=== Section Start ===

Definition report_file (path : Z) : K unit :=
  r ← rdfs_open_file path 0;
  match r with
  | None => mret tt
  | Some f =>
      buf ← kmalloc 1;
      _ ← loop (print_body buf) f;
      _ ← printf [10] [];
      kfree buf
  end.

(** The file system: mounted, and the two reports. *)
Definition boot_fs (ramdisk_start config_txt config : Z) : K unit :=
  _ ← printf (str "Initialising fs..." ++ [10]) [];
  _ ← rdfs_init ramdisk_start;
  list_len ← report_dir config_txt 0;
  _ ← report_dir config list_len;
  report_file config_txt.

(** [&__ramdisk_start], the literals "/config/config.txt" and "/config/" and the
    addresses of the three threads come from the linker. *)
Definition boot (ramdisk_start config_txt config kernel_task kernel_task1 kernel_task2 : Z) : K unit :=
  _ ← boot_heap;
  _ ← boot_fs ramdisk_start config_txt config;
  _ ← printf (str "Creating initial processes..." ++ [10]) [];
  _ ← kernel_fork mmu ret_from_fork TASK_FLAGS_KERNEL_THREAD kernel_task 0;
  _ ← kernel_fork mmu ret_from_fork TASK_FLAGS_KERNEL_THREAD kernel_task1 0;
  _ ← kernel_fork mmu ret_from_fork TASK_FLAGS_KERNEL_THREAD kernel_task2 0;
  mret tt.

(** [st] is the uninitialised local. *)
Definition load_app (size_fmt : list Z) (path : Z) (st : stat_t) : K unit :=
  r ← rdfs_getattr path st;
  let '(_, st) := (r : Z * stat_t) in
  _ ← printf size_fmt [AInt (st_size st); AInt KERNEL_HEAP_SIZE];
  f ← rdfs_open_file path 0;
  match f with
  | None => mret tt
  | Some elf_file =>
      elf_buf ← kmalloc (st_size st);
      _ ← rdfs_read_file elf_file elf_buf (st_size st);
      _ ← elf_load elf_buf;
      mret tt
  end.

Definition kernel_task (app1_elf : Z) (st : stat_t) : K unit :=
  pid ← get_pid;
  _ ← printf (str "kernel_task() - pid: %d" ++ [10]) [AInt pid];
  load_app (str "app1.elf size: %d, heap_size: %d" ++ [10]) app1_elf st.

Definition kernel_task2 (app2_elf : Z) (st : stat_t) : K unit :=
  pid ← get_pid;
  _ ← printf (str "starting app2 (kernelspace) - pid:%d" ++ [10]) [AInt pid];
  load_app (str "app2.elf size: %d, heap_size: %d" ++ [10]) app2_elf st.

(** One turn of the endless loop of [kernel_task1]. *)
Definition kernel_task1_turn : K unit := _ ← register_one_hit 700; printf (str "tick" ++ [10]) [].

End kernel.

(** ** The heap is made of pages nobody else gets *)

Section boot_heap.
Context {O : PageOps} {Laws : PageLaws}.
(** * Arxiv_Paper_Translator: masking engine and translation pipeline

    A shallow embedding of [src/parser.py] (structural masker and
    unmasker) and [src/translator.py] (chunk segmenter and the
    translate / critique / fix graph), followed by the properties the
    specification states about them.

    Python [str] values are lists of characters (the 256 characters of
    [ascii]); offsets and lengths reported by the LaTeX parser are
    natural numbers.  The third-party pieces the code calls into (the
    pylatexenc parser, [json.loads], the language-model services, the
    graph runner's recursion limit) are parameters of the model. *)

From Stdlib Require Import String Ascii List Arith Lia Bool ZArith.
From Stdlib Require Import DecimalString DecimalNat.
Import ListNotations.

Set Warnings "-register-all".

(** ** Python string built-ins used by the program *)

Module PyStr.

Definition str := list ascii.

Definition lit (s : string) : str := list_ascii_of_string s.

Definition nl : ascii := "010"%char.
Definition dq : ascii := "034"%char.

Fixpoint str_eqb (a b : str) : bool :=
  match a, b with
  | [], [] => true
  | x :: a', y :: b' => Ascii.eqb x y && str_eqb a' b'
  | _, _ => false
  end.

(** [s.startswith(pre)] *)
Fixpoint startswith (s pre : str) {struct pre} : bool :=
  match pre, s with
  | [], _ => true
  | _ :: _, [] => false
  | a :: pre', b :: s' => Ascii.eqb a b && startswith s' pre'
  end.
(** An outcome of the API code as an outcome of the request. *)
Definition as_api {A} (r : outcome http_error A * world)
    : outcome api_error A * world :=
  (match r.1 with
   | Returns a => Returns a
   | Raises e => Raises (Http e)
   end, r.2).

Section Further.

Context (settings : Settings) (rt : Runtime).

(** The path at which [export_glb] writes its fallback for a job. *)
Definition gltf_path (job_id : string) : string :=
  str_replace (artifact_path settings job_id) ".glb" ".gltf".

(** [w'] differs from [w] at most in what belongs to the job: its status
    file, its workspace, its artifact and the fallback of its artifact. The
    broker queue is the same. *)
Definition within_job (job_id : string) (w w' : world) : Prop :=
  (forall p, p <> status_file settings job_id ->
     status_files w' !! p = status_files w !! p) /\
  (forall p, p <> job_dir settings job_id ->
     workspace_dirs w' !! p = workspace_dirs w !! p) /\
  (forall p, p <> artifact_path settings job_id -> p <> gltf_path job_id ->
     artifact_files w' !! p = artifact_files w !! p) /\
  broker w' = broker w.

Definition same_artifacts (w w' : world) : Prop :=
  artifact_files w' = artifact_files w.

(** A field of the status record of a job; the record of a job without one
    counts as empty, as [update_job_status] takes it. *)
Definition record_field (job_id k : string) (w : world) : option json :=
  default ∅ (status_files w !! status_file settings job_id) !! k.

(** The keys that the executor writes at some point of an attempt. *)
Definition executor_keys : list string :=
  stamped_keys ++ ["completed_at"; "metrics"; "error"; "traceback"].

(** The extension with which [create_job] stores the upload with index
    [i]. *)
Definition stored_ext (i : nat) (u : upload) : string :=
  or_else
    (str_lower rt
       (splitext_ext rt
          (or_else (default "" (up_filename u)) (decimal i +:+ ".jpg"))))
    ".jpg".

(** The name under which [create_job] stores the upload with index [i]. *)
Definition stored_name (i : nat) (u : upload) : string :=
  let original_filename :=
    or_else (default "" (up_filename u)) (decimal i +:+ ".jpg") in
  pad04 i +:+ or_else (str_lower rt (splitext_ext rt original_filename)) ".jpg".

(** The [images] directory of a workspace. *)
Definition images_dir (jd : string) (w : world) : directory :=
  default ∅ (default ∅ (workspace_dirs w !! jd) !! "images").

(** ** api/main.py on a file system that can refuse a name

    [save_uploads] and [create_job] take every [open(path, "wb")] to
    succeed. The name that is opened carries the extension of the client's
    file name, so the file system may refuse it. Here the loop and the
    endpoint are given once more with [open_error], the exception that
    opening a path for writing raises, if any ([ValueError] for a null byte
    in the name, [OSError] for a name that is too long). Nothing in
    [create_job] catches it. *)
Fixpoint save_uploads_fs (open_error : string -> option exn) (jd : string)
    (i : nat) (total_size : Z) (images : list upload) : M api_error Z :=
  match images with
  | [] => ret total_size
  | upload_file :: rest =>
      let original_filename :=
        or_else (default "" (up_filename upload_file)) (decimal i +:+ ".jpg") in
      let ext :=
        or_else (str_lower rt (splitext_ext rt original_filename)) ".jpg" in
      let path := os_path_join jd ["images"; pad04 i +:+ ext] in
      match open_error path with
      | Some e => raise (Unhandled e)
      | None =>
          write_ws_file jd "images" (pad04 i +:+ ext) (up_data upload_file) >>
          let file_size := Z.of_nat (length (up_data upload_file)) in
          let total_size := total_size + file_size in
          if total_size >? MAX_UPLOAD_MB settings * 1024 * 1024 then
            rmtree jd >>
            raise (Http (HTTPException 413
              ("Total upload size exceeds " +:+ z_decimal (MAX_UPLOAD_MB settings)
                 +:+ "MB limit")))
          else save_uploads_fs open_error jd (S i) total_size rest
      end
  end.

=== Section End ===

— Problem details —
From the data above, return every line from the line that has "match pre, s with" up to and including the line that has "(** The path", exactly.

— The completed task —
  match pre, s with
  | [], _ => true
  | _ :: _, [] => false
  | a :: pre', b :: s' => Ascii.eqb a b && startswith s' pre'
  end.
(** An outcome of the API code as an outcome of the request. *)
Definition as_api {A} (r : outcome http_error A * world)
    : outcome api_error A * world :=
  (match r.1 with
   | Returns a => Returns a
   | Raises e => Raises (Http e)
   end, r.2).

Section Further.

Context (settings : Settings) (rt : Runtime).

(** The path at which [export_glb] writes its fallback for a job. *)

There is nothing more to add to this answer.